The Scene: In a salon, a woman sits down in a chair, removing the towel from her wet hair. She puts her hearing aids back in and looks at herself in the mirror, chatting to the stylist.
Tell me honestly, do my hearing aids show? I mean, like a lot?
I know I’ve always worn my hair long to cover my big ones – my big hearing aids, I mean. They felt like two huge satellite dishes on the sides of my head, and people would stare, you know? Well, it felt like they were staring; I guess sometimes it was just me being insecure – but other times they were definitely staring.
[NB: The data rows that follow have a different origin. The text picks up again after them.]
Lemma hit_rate_key_fresh (pat : string * string * (ascii -> bool)) (k : string) :
  pat ∈ ComparisonReport.patterns ->
  k ∈ ComparisonReport.hit_rate_keys ->
  k <> ComparisonReport.pattern_key pat.
Proof.
  intros Hpat Hk ->.
  assert (Hin : ComparisonReport.pattern_key pat
                ∈ map ComparisonReport.pattern_key ComparisonReport.patterns)
    by (by apply list_elem_of_fmap_2).
  revert Hk Hin. generalize (ComparisonReport.pattern_key pat). intros k Hk Hin.
  unfold ComparisonReport.hit_rate_keys in Hk.
  repeat (apply elem_of_cons in Hk as [->|Hk];
          [revert Hin; apply (bool_decide_unpack _); vm_compute; exact I|]).
  by apply elem_of_nil in Hk.
Qed.

(** Each hit rate is [1.0] minus the miss rate stored beside it. *)
Lemma parse_hit_rates (fs : gmap string string) (p : string)
    (metrics : gmap string spec_float) :
  ComparisonReport.parse_stats_file fs p = Some metrics ->
  (forall miss,
      metrics !! "icache_miss_rate" = Some miss ->
      metrics !! "icache_hit_rate"
        = Some (SFsub prec emax ComparisonReport.f_1_0 miss))
  /\ (forall miss,
      metrics !! "dcache_miss_rate" = Some miss ->
      metrics !! "dcache_hit_rate"
        = Some (SFsub prec emax ComparisonReport.f_1_0 miss))
  /\ (forall miss,
      metrics !! "l2cache_miss_rate" = Some miss ->
      metrics !! "l2cache_hit_rate"
        = Some (SFsub prec emax ComparisonReport.f_1_0 miss)).
Proof.
  intros Hparse.
  apply parse_stats_file_Some in Hparse as (raw & m0 & _ & _ & ->).
  repeat split; intros miss; rewrite !lookup_insert_ne by done; intros Hm;
    rewrite lookup_insert_eq; unfold get; by rewrite Hm.
Qed.

(** C10, as stated, fails: the file exists, a pattern matches a text that
    [float] rejects, and the handler makes the function return [None]. *)
Lemma comparison_report_two_points :
  Samples.one_file Samples.two_points !! Samples.path
    = Some Samples.two_points
  /\ ComparisonReport.re_search (chars "sim_seconds")
       ComparisonReport.digit_or_dot (file_read Samples.two_points)
     = Some (chars "1.2.3")
  /\ py_float "1.2.3" = None
  /\ ComparisonReport.parse_stats_file
       (Samples.one_file Samples.two_points) Samples.path = None.
Proof. repeat split; vm_compute; reflexivity. Qed.

(** C10, amended: whenever the stats file exists, [parse_stats_file]
    returns either [None], when the text matched by some pattern is not a
    float literal, or a mapping whose keys are exactly the ten pattern keys
    and the three hit-rate keys, each bound to a float: the value of the
    first match of its pattern, [0.0] for a pattern without a match, and
    [1.0] minus the miss rate for a hit rate. *)
Theorem comparison_metrics_shape (fs : gmap string string) (p raw : string) :
  fs !! p = Some raw ->
  match ComparisonReport.parse_stats_file fs p with
  | Some metrics =>
      dom metrics
        = list_to_set (ComparisonReport.pattern_keys
                       ++ ComparisonReport.hit_rate_keys)
      /\ (forall key name cls,
            (key, name, cls) ∈ ComparisonReport.patterns ->
            match ComparisonReport.re_search (chars name) cls (file_read raw)
            with
            | Some g => exists f, py_float (text g) = Some f
                                  /\ metrics !! key = Some f
            | None => metrics !! key = Some ComparisonReport.f_0_0
            end)
      /\ (forall miss,
            metrics !! "icache_miss_rate" = Some miss ->
            metrics !! "icache_hit_rate"
              = Some (SFsub prec emax ComparisonReport.f_1_0 miss))
      /\ (forall miss,
            metrics !! "dcache_miss_rate" = Some miss ->
            metrics !! "dcache_hit_rate"
              = Some (SFsub prec emax ComparisonReport.f_1_0 miss))
      /\ (forall miss,
            metrics !! "l2cache_miss_rate" = Some miss ->
            metrics !! "l2cache_hit_rate"
              = Some (SFsub prec emax ComparisonReport.f_1_0 miss))
  | None =>
      exists key name cls g,
        (key, name, cls) ∈ ComparisonReport.patterns
        /\ ComparisonReport.re_search (chars name) cls (file_read raw) = Some g
        /\ py_float (text g) = None
  end.
Proof.
  intros Hp.
  destruct (ComparisonReport.parse_stats_file fs p) as [metrics|] eqn:Hparse.
  - split; [|split; [|exact (parse_hit_rates _ _ _ Hparse)]];
      apply parse_stats_file_Some in Hparse as (raw' & m0 & Hp' & Hex & ->);
      assert (raw' = raw) as -> by congruence;
      destruct (extract_Some _ _ _ _ pattern_keys_NoDup Hex)
        as (Hvals & Hother & Hdom).
    + rewrite !dom_insert_L, Hdom, dom_empty_L.
      change (map ComparisonReport.pattern_key ComparisonReport.patterns)
        with ComparisonReport.pattern_keys.
      rewrite list_to_set_app_L. unfold ComparisonReport.hit_rate_keys.
      simpl. set_solver.
    + intros key name cls Hin.
      destruct (Hvals _ Hin) as (f & Hv & Hl). simpl in Hv, Hl.
      assert (Hfresh : forall k, k ∈ ComparisonReport.hit_rate_keys -> k <> key)
        by (intros k Hk; exact (hit_rate_key_fresh _ k Hin Hk)).
      rewrite !lookup_insert_ne
        by (apply Hfresh; apply (bool_decide_unpack _); vm_compute; exact I).
      destruct (ComparisonReport.re_search _ _ _) as [g|].
      * by exists f.
      * by injection Hv as <-.
  - unfold ComparisonReport.parse_stats_file in Hparse. rewrite Hp in Hparse.
    cbn [mbind option_bind] in Hparse.
    destruct (ComparisonReport.extract ComparisonReport.patterns _ _)
      as [m0|] eqn:Hex; [done|].
    apply extract_None in Hex as ([[key name] cls] & Hin & Hv).
    simpl in Hv.
    destruct (ComparisonReport.re_search _ _ _) as [g|] eqn:Hg; [|done].
    by exists key, name, cls, g.
Qed.

Lemma comparison_metrics_shape_witness :
  exists metrics,
    ComparisonReport.parse_stats_file
      (Samples.one_file Samples.quarter_miss) Samples.path = Some metrics
    /\ dom metrics
        = list_to_set (ComparisonReport.pattern_keys
                       ++ ComparisonReport.hit_rate_keys)
    /\ metrics !! "sim_insts" = Some ComparisonReport.f_0_0.
Proof.
  pose proof (comparison_metrics_shape
                (Samples.one_file Samples.quarter_miss) Samples.path
                Samples.quarter_miss eq_refl) as H.
  destruct (ComparisonReport.parse_stats_file _ _) as [metrics|] eqn:Hparse;
    [|discriminate Hparse].
  exists metrics. destruct H as (Hdom & Hvals & _).
  split; [reflexivity|]. split; [exact Hdom|].
  refine (Hvals "sim_insts" "sim_insts" is_digit _).
  apply list_elem_of_further, list_elem_of_here.
Defined.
Even with these new smaller ones, some people aren’t too subtle – and I’m not talking children, I mean adults. Children are more honest. They stare, but then they’ll point and say ‘what’s that?’ But adults – they stare and then pretend they’re not looking. Then I have to pretend I don’t see them looking and let me tell you, all that pretending gets exhausting – and embarrassing.
I don’t know why I get embarrassed, I just do. Or I end up embarrassing Jake, my son.
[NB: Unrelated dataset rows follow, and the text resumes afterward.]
Lemma application_pages_stop_rule_witness :
  snd (Service.appInfoPages Demo.host (pageBudget Demo.host) "e1" "w1" 0 []
         Demo.start) <> Fuel.
Proof.
  apply (proj1 (proj2 (proj2 (application_pages_stop_rule Demo.host
                                 "e1" "w1")))
           1%Z 50%Z); try (vm_compute; congruence).
  intros off resp E. vm_compute in E. inversion E; subst.
  vm_compute. split; congruence.
Defined.

(** The page the policy listing receives holds 2 policies under a
    limit of 2 and reports a total of 5, so it is neither shorter than
    the limit nor does it reach the total, and yet the listing ends
    after this one list request. *)
Lemma policy_listing_is_not_paginated :
  ~ (forall (h : Host) envID wsID appID s pols,
       Plainid.getPolicyList (api h) envID appID = Ok pols ->
       let run := Service.AppPolicies h envID wsID appID s in
       let n := Z.of_nat (List.length (Plainid.PolData pols)) in
       (exists l, snd run = Done l) ->
       List.length
         (filter (fun e => match e with
                           | EvGet (Plainid.ReqPolicyList _ _) _ => true
                           | _ => false
                           end) (trace (fst run))) = 1 ->
       (n < Plainid.MetaLimit (Plainid.PolMeta pols))%Z \/
       (Plainid.MetaOffset (Plainid.PolMeta pols) + n
        >= Plainid.MetaTotal (Plainid.PolMeta pols))%Z).
Proof.
  intros H.
  specialize (H Demo.host "e1" "w1" "a1" Demo.start _ eq_refl).
  cbv zeta in H.
  destruct H as [H|H].
  - vm_compute. eexists; reflexivity.
  - vm_compute. reflexivity.
  - vm_compute in H. discriminate.
  - vm_compute in H. apply H. reflexivity.
Qed.

(** C6 as stated fails.  The policy listing has no page loop: it ends
    after one list request although the page is not shorter than the
    limit and does not reach the total.  And the loop of the
    application listing does not end on every inconsistent total:
    against a server that answers every request with a full page and
    reports the total [2 ^ 63 - 1], the loop asks for one more page
    whatever the number of pages it is followed for. *)
Lemma pagination_differs_from_claim :
  ~ (forall (h : Host) envID wsID appID s pols,
       Plainid.getPolicyList (api h) envID appID = Ok pols ->
       let run := Service.AppPolicies h envID wsID appID s in
       let n := Z.of_nat (List.length (Plainid.PolData pols)) in
       (exists l, snd run = Done l) ->
       List.length
         (filter (fun e => match e with
                           | EvGet (Plainid.ReqPolicyList _ _) _ => true
                           | _ => false
                           end) (trace (fst run))) = 1 ->
       (n < Plainid.MetaLimit (Plainid.PolMeta pols))%Z \/
       (Plainid.MetaOffset (Plainid.PolMeta pols) + n
        >= Plainid.MetaTotal (Plainid.PolMeta pols))%Z) /\
  (forall budget : nat,
     snd (Service.Applications (Demo.hostEndless budget) "e1" "w1"
            Demo.start) = Fuel).
Proof.
  split; [exact policy_listing_is_not_paginated|].
  intros budget. apply endless_Applications.
Qed.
OK, I get that all his friends were in McDonald’s and no one likes to be singled out at that age – but it was just so noisy and I couldn’t understand the cashier. She got tired of repeating herself, I guess, but did she have to bellow like a bull, “Your COFFEE, ma’am! What do you WANT IN IT!?”
That was not my fault. And in church yesterday…I mean, how was I supposed to know my battery was going to die? That’s what batteries do, they die – that’s what keeps the battery companies in business. So I take out my hearing aid and once I’ve got the new battery in, the little sucker drops to the floor and rolls under the pew! I had to get on my knees to reach for it. As I fumbled to get it back in, the feedback was screaming blue murder and I thought I’d die of embarrassment. There was not a lot of ‘love thy neighbor’ going on, I’ll tell you that. Some of those church people weren’t giving me their Sunday-best look.
I always seem to be feeling embarrassed – or left out or ignored. I hate that too. You’d think that friends you’ve had for years would understand that you can’t follow conversations in noisy restaurants. But oh no, they just keep yapping away without me. And you’d think a certain husband could watch the hockey game with the closed captioning on. It does not cover up the puck and even if it did, it’s only for one second out of a season that lasts nine months. Well, not this year, I guess…
You know, I’m just so damn tired of all of that….and I’ve made a decision.
I am just not going to put up with it anymore. I am not going to turn into that old hard of hearing woman who sits in the corner at family events, the one smiling dimly, nodding, saying the wrong things at the wrong time, or just “Eh, what’s that, eh?”
That is not going to be me! I need and want to understand, to be involved in what’s going on. So, I’m gonna start changing how I do things, you know?
Yeah, I’m gonna start wearing my hearing aids – all the time. And if people stare – I’ll just stare right back at ‘em!
And if people don’t face me when we’re talking, I’m gonna spin them around.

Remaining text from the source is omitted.